X-rays profiles in symmetric and asymmetric supernova remnants

TL;DR

This paper models the non-thermal X-ray emission profiles of supernova remnants, especially SN 1006, using diffusion and random walk theories to explain observed scale lengths and proposes a new method to estimate magnetic fields.

Contribution

It introduces a novel application of diffusion and random walk models to interpret X-ray profiles in supernova remnants and suggests a new magnetic field estimation method.

Findings

Diffusion models explain X-ray scale lengths in SN 1006

Simulated X-ray flux profiles match observations

Proposed method estimates magnetic field strength in remnants

Abstract

The non-thermal X-rays from the SN 1006 NE rim present characteristic scale lengths that are interpreted in the context of diffusion of a relativistic electron.
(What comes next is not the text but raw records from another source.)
(** The message of a deciphered text: the length is an unsigned 32-bit number,
    and so is the sum that bounds the slice, which panics when it is below 20. *)
Definition open_frame (receiveID : string) (unpadded : list Z) : option (result (list Z)) :=
  if (length unpadded <? 20)%nat then Some (Fail (new_error "plaintext too short"))
  else
    let msgLength := be_value (take 4 (drop 16 unpadded)) in
    let end_ := add32 20 msgLength in
    if Z.of_nat (length unpadded) <? end_ then Some (Fail (new_error "invalid plaintext message length"))
    else if end_ <? 20 then None
    else
      let msg := take (Z.to_nat end_ - 20) (drop 20 unpadded) in
      let receiver := string_of_bytes (drop (Z.to_nat end_) unpadded) in
      if negb (bool_decide (receiveID = ""%string)) && negb (bool_decide (receiver = receiveID))
      then Some (Fail (new_error "receive id mismatch")) else Some (Ok msg).

Definition Decrypt (c : Codec) (signature timestamp nonce encrypted : string) : option (result (list Z)) :=
  if negb (bool_decide (signature = Signature c timestamp nonce encrypted)) then Some (Fail (new_error "invalid signature"))
  else match base64_decode encrypted with
  | None => Some (Fail (new_error ("decode ciphertext: " ++ err_msg err_base64)))
  | Some ciphertext =>
    if (length ciphertext =? 0)%nat || negb (length ciphertext mod 16 =? 0)%nat then Some (Fail (new_error "invalid ciphertext size"))
    else match NewCipher (cd_aesKey c) with
    | Fail e => Some (Fail e)
    | Ok block =>
      match crypt_blocks (cbc_decrypt block (take 16 (cd_aesKey c))) ciphertext with
      | None => None
      | Some plain =>
        match pkcs7Unpad plain 32 with
        | Fail e => Some (Fail e)
        | Ok unpadded => open_frame (cd_receiveID c) unpadded
        end
      end
    end
  end.

Definition VerifyURL (c : Codec) (signature timestamp nonce echostr : string) : option (result string) :=
  match Decrypt c signature timestamp nonce echostr with
  | None => None
  | Some (Fail e) => Some (Fail e)
  | Some (Ok plain) => Some (Ok (string_of_bytes plain))
  end.

(** ** What is accepted *)

Lemma NewCodec_key cfg c : NewCodec cfg = Ok c → length (cd_aesKey c) = 32%nat.
Proof.
  unfold NewCodec. case_bool_decide; [done|]. destruct (base64_decode _) as [k|]; [|done].
  destruct (Nat.eqb_spec (length k) 32); [|done]. by intros [= <-].
Qed.

Lemma NewCodec_key_ok cfg c : NewCodec cfg = Ok c → key_ok (cd_aesKey c).
Proof.
  intros H. pose proof (NewCodec_key _ _ H) as Hl. unfold NewCodec in H. case_bool_decide; [done|].
  destruct (base64_decode _) as [k|] eqn:Hk; [|done]. destruct (Nat.eqb_spec (length k) 32); [|done]. injection H as <-. cbn in *.
  split; [by eapply base64_decode_byte|]. rewrite Hl. set_solver.
Qed.

(** Decrypting a signed text is opening what it carries; a text that carries
    nothing is an error. *)
Lemma decrypt_carried cfg c timestamp nonce encrypted :
  NewCodec cfg = Ok c →
  let r := Decrypt c (Signature c timestamp nonce encrypted) timestamp nonce encrypted in
  (∃ text, carries (cd_aesKey c) encrypted text ∧ Forall byte text ∧ r = open_frame (cd_receiveID c) text) ∨
  (¬ ∃ text, carries (cd_aesKey c) encrypted text) ∧ ∃ e, r = Some (Fail e).
Proof.
  intros Hc. pose proof (NewCodec_key_ok _ _ Hc) as Hk. cbv zeta. unfold Decrypt. rewrite bool_decide_eq_true_2 by done. cbn [negb].
  destruct (base64_decode encrypted) as [ct|] eqn:Hb; [|right; split; [intros (? & ? & ? & _); congruence|eauto]].
  destruct (_ || _) eqn:Hsz.
  { right. split; [|eauto]. intros (text & ct' & Hb' & Hne & Hd). rewrite Hb in Hb'. injection Hb' as <-.
    apply orb_true_iff in Hsz as [Hz%Nat.eqb_eq|Hz%negb_true_iff]; [by apply nil_length_inv in Hz|].
    unfold crypt_blocks in Hd. by rewrite Hz in Hd. }
  apply orb_false_iff in Hsz as [Hz1%Nat.eqb_neq Hz2%negb_false_iff%Nat.eqb_eq]. rewrite NewCipher_ok by done. unfold pkcs7Unpad.
  destruct (deciphered_carries "invalid padded data" "invalid padding" "invalid padding content" _ _ _ Hk Hb Hz2)
    as (p & -> & [(text & -> & Hcar & Htb)|[[e ->] Hno]]); eauto 10.
Qed.

Lemma open_frame_exact id text msg :
  Forall byte text →
  open_frame id text = Some (Ok msg) ↔
  ∃ head receiver, length head = 16%nat ∧ text = frame head msg receiver ∧
    Z.of_nat (length msg) + 20 < 2 ^ 32 ∧ (id = ""%string ∨ receiver = id).
Proof.
  intros Hb. split.
  - unfold open_frame. destruct (Nat.ltb_spec (length text) 20) as [|Hl]; [done|].
    set (n := be_value (take 4 (drop 16 text))). unfold add32.
    pose proof (declared_range text Hb Hl) as Hn. fold n in Hn.
    destruct (Z.ltb_spec (Z.of_nat (length text)) ((20 + n) mod 2 ^ 32)) as [|Hle]; [done|].
    destruct (Z.ltb_spec ((20 + n) mod 2 ^ 32) 20) as [|H20]; [done|].
    assert ((20 + n) mod 2 ^ 32 = 20 + n ∧ 20 + n < 2 ^ 32) as [Hmod Hlt] by (Z.div_mod_to_equations; lia). rewrite Hmod in *.
    destruct (_ && _) eqn:Hr; [done|]. intros [= <-].
    replace (Z.to_nat (20 + n)) with (20 + Z.to_nat n)%nat in * by lia. replace (20 + Z.to_nat n - 20)%nat with (Z.to_nat n) by lia.
    exists (take 16 text), (string_of_bytes (drop (20 + Z.to_nat n) text)). split_and!.
    + rewrite length_take. lia.
    + apply frame_intro; [done|fold n; lia|lia].
    + rewrite length_take, length_drop. lia.
    + apply andb_false_iff in Hr as [H%negb_false_iff%bool_decide_eq_true|H%negb_false_iff%bool_decide_eq_true]; auto.
  - intros (head & receiver & Hh & -> & Hlen & Hid). unfold open_frame. rewrite frame_length by done.
    destruct (Nat.ltb_spec (20 + length msg + String.length receiver) 20) as [|_]; [lia|].
    rewrite frame_size by (done || lia). unfold add32. rewrite Z.mod_small by lia.
    destruct (Z.ltb_spec (Z.of_nat (20 + length msg + String.length receiver)) (20 + Z.of_nat (length msg))) as [|_]; [lia|].
    destruct (Z.ltb_spec (20 + Z.of_nat (length msg)) 20) as [|_]; [lia|].
    replace (Z.to_nat (20 + Z.of_nat (length msg))) with (20 + length msg)%nat by lia.
    replace (20 + length msg - 20)%nat with (length msg) by lia. rewrite frame_message, frame_receiver by done.
    destruct Hid as [->| ->]; [done|]. by rewrite (bool_decide_eq_true_2 (id = id)), andb_false_r.
Qed.

Lemma open_frame_panics id text :
  Forall byte text →
  open_frame id text = None ↔ (20 ≤ length text)%nat ∧ 2 ^ 32 - 20 ≤ be_value (take 4 (drop 16 text)).
Proof.
  intros Hb. unfold open_frame. destruct (Nat.ltb_spec (length text) 20) as [|Hl]; [split; [done|lia]|].
  set (n := be_value (take 4 (drop 16 text))).
  pose proof (declared_range text Hb Hl) as Hn. fold n in Hn.
  unfold add32. destruct (Z.ltb_spec (Z.of_nat (length text)) ((20 + n) mod 2 ^ 32)) as [Hlt|Hle].
  { split; [done|]. intros [_ Hov]. assert ((20 + n) mod 2 ^ 32 = 20 + n - 2 ^ 32) as Hm by (Z.div_mod_to_equations; lia). lia. }
  destruct (Z.ltb_spec ((20 + n) mod 2 ^ 32) 20) as [H20|H20].
  - split; [|done]. intros _. split; [lia|]. Z.div_mod_to_equations. lia.
  - split; [by destruct (_ && _)|]. intros [_ Hov]. assert ((20 + n) mod 2 ^ 32 = 20 + n - 2 ^ 32) as Hm by (Z.div_mod_to_equations; lia). lia.
Qed.

Lemma decrypt_unsigned c signature timestamp nonce encrypted :
  signature ≠ Signature c timestamp nonce encrypted → Decrypt c signature timestamp nonce encrypted = Some (Fail (new_error "invalid signature")).
Proof. intros H. unfold Decrypt. by rewrite bool_decide_eq_false_2. Qed.

(** A signed text that is a frame of the message for this receiver. *)
Definition delivers (c : Codec) (signature timestamp nonce encrypted : string) (msg : list Z) : Prop :=
  signature = Signature c timestamp nonce encrypted ∧
  ∃ head receiver, length head = 16%nat ∧ carries (cd_aesKey c) encrypted (frame head msg receiver) ∧
    Z.of_nat (length msg) + 20 < 2 ^ 32 ∧ (cd_receiveID c = ""%string ∨ receiver = cd_receiveID c).

Lemma wecom_decrypted cfg c signature timestamp nonce encrypted msg :
  NewCodec cfg = Ok c →
  Decrypt c signature timestamp nonce encrypted = Some (Ok msg) ↔ delivers c signature timestamp nonce encrypted msg.
Proof.
  intros Hc. unfold delivers. destruct (decide (signature = Signature c timestamp nonce encrypted)) as [->|Hs].
  2:{ rewrite decrypt_unsigned by done. split; [done|]. by intros [? _]. }
  destruct (decrypt_carried cfg c timestamp nonce encrypted Hc) as [(text & Hcar & Hb & ->)|[Hno [e ->]]].
  - rewrite open_frame_exact by done. split.
    + intros (head & receiver & H1 & -> & H2 & H3). split; [done|]. eauto 10.
    + intros [_ (head & receiver & H1 & H2 & H3 & H4)]. exists head, receiver. by rewrite (carries_unique _ _ _ _ Hcar H2).
  - split; [done|]. intros [_ (head & receiver & _ & H2 & _)]. destruct Hno. by eexists.
Qed.

(** C16: A codec accepts a callback exactly when its signature is that of the token
    and its text is a frame of the message, shorter than 2^32 bytes, for the
    codec's receiver if it has one; and it panics exactly when a signed text of
    20 bytes or more declares a length in the last 20 values of its four bytes. *)
Theorem decrypt_exact cfg c signature timestamp nonce encrypted :
  NewCodec cfg = Ok c →
  (∀ msg, Decrypt c signature timestamp nonce encrypted = Some (Ok msg) ↔ delivers c signature timestamp nonce encrypted msg) ∧
  (Decrypt c signature timestamp nonce encrypted = None ↔
     signature = Signature c timestamp nonce encrypted ∧
     ∃ text, carries (cd_aesKey c) encrypted text ∧ (20 ≤ length text)%nat ∧ 2 ^ 32 - 20 ≤ be_value (take 4 (drop 16 text))).
Proof.
  intros Hc. split; [intros msg; by eapply wecom_decrypted|].
  destruct (decide (signature = Signature c timestamp nonce encrypted)) as [->|Hs].
  2:{ rewrite decrypt_unsigned by done. split; [done|]. by intros [? _]. }
  destruct (decrypt_carried cfg c timestamp nonce encrypted Hc) as [(text & Hcar & Hb & ->)|[Hno [e ->]]].
  - rewrite open_frame_panics by done. split; [by intros; split; [|exists text]|].
    intros [_ (t & Ht & H1 & H2)]. by rewrite (carries_unique _ _ _ _ Hcar Ht).
  - split; [done|]. intros [_ (t & Ht & _)]. destruct Hno. by exists t.
Qed.

(** What a codec encrypts it accepts, under the signature it makes for it. *)
Theorem codec_roundtrip cfg c rnd plain timestamp nonce :
  NewCodec cfg = Ok c → length rnd = 16%nat → Forall byte rnd → Forall byte plain → Z.of_nat (length plain) + 20 < 2 ^ 32 →
  ∃ e, Encrypt c (Ok rnd) plain = Some (Ok e) ∧ Decrypt c (Signature c timestamp nonce e) timestamp nonce e = Some (Ok plain).
Proof.
  intros Hc Hr Hrb Hpb Hp. pose proof (NewCodec_key_ok _ _ Hc) as Hk.
  assert (Forall byte (frame rnd plain (cd_receiveID c))) as Hfb by (by apply frame_byte).
  destruct (encrypted_carried _ _ Hk Hfb) as (e & He & Hcar). exists (base64_encode e). unfold Encrypt.
  rewrite NewCipher_ok, He by done. split; [done|].
  destruct (decrypt_carried cfg c timestamp nonce (base64_encode e) Hc) as [(text & Ht & Hb & ->)|[Hno _]]; [|by destruct Hno; eexists].
  rewrite <-(carries_unique _ _ _ _ Hcar Ht) in *. apply open_frame_exact; [done|]. eauto 10.
Qed.

(** The codec of a configuration, and what it does to a message. *)
Definition demo_config : Config :=
  MkConfig "corp" 7 "secret" "token" "MDEyMzQ1Njc4OWFiY2RlZjAxMjM0NTY3ODlhYmNkZWY" "" "" 0 "".
Definition demo_codec : Codec := MkCodec "token" "corp" (bytes_of "0123456789abcdef0123456789abcdef").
The adopted theoretical framework is the mathematical diffusion in 3D, 1D and 1D with drift as well as the Monte Carlo random walk in 1D with drift. The asymmetric random walk with diffusion from a plane can explain the scale widths of 0.04 pc upstream and 0.2 pc downstream in the non thermal intensity of X-ray emission in SN 1006. A mathematical image of the non thermal X-flux from an supernova remnant as well as profiles function of the distance from the center can be simulated. This model provides a reasonable description of both the limbs and the central region of SN 1006. A new method to deduce the magnetic field in supernova remnant is suggested.